Part of that ease of use comes from the fact that Spatial is cross-platform, running the web, as well as AR and VR headsets like Oculus Quest. Your colleague could experience the app in VR with pop-out versions of Google Drive or Microsoft 365. However, if you don't have a headset around, you can log into a web link on your laptop and still get some of the three-dimensional benefits. (Arthur is also testing a web client and plans to support AR in the future.)
Both Lowenstein and Anand Agarawala, managing director and co-founder of Spatial, say the pandemic has been good for business. The company made its Pro app free for $ 20 a month this spring, increasing daily users by 130 percent. There were more than half a million “meeting joins” in the Spatial app. Recently, the number of people attending spatial meetings through VR headsets exceeded the number of web users.
Agarwala said Facebook's $ 299 release of the Oculus Quest 2 this fall also helped kick-start business. “We saw demand all summer and people were like, 'Where can I get a headset from? We just want to get in (the app). "Now that they are putting all of the travel budget they saved this year into the Quest," he says.
But whether the pandemic has been a real boon to VR depends on who you ask. In September, research firm IDC released a report that predicted the VR headset market would decline nearly 7 percent in 2020. Jitesh Ubrani, one of the authors of the report, noted that the market would potentially rebound in 2021 and that VR for the company could grow to over half the total VR market by 2024. However, this year VR was impacted by hardware production issues in the first half of the year, which largely affected the tech industry.
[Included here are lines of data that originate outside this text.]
(** * Accordion notes builder: tree store, locks, ordering and bullet text

    Shallow embedding of [Accromium_builder.py].

    - Python [str] values are sequences of Unicode code points: [list N].
    - A [dict] keeps insertion order, so it is an association list; the
      operations below ([dict_set], [dict_del], ...) follow the behaviour of
      [d[k] = v], [del d[k]], [k in d] and [list(d.keys())].
    - The module-level globals ([accordion_data], [current_selection],
      [selected_image_path], [locked_paths]) become the fields of [state];
      every GUI action is a function from the widget inputs and a [state] to
      an [outcome] (the message box shown, if any) and the next [state].
    - [locked_paths] is a Python [set] of strings: a [gset].
    - The entry widgets, the dialogs and the answer of the confirmation box
      are inputs of the actions. [draft_dirty], [all_paths_cache] and the
      backup file written by [save_backup] do not influence the tree or the
      lock set and are left out. *)

From Stdlib Require Import NArith String Ascii.
From stdpp Require Import base list gmap.

Local Open Scope N_scope.

Abbreviation str := (list N).

(** ** Python string primitives *)

(** An ASCII literal as a sequence of code points. *)
Definition text (s : string) : str :=
  map N_of_ascii (list_ascii_of_string s).
Arguments text : simpl never.

Definition LF : N := 10.
Definition SPACE : N := 32.
(** U+2022 BULLET *)
Definition BULLET : N := 8226.

(** [str.isspace] on one code point; the regular expression class [\s] of a
    [str] pattern is the same predicate. *)
Definition is_space (c : N) : bool :=
  ((9 <=? c) && (c <=? 13)) || ((28 <=? c) && (c <=? 32))
  || (c =? 133) || (c =? 160) || (c =? 5760)
  || ((8192 <=? c) && (c <=? 8202))
  || (c =? 8232) || (c =? 8233) || (c =? 8239) || (c =? 8287) || (c =? 12288).

(** First code points of the runs of ten decimal digits (general category
    Nd, Unicode 14). *)
Definition decimal_runs : list N :=
  [48; 1632; 1776; 1984; 2406; 2534; 2662; 2790; 2918; 3046; 3174; 3302;
   3430; 3558; 3664; 3792; 3872; 4160; 4240; 6112; 6160; 6470; 6608; 6784;
   6800; 6992; 7088; 7232; 7248; 42528; 43216; 43264; 43472; 43504; 43600;
   44016; 65296; 66720; 68912; 69734; 69872; 69942; 70096; 70384; 70736;
   70864; 71248; 71360; 71472; 71904; 72016; 72784; 73040; 73120; 92768;
   92864; 93008; 123200; 123632; 125264; 130032].

(** The class [\d] of a [str] pattern: any Unicode decimal digit. The
    mathematical digits U+1D7CE..U+1D7FF form one run of fifty. *)
Definition is_decimal (c : N) : bool :=
  existsb (fun lo => (lo <=? c) && (c <? lo + 10)) decimal_runs
  || ((120782 <=? c) && (c <=? 120831)).

Fixpoint lstrip (s : str) : str :=
  match s with
  | [] => []
  | c :: s' => if is_space c then lstrip s' else s
  end.

Fixpoint rstrip (s : str) : str :=
  match s with
  | [] => []
  | c :: s' =>
      match rstrip s' with
      | [] => if is_space c then [] else [c]
      | r => c :: r
      end
  end.

(** [s.strip()] *)
Definition strip (s : str) : str := rstrip (lstrip s).

(** [s.startswith(p)] *)
Fixpoint starts_with (p s : str) : bool :=
  match p, s with
  | [], _ => true
  | a :: p', b :: s' => (a =? b) && starts_with p' s'
  | _ :: _, [] => false
  end.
Even if you wanted to spend the batter on the original Oculus Quest, or the HTC Vive Pro, or the Valve Index, they were hard to come by.
Face to face
I didn't have to ask an analyst about the many unique features of VR. It wasn't difficult to settle into Arthur, but it took some time. I went through an onboarding session with Arthur's incredibly patient operations manager, Simon Berger. This involved downloading the app and authenticating with a hand controller and virtual keyboard.
Then there was the VR press conference one day later. When I logged in, I found that I didn't have a really good jotting mechanism, which is paramount to being a journalist. The Arthur app does have a notepad, but using the hand controller to take notes seemed tedious and I was completely cut off from the physical keyboard and voice recorder I use in the real world. You can record video and audio from the headset, but everything is saved locally until you export it.
That doesn't mean that VR has no potential for work, or that the companies working on these apps are blind to the barriers. The technology just didn't arrive in time for the pandemic. "I think if VR headsets were massively available in April, you could probably have convinced every Fortune 1000 company in the world to buy VR headsets," says Loewenstein of Spatial.
If I had heard this statement back in April, I might not have believed it. But now, nine months after the pandemic and alone from home, I can at least see the appeal. During my Arthur VR onboarding, the company's founder Christoph Fleischmann came to our meeting in VR by chance. It was no doubt planned, but the remarkably good spatial audio and the sudden appearance of this new person in my virtual world had all the hallmarks of real-world spontaneity. I heard myself say "nice to see you" to another person's avatar and mean business.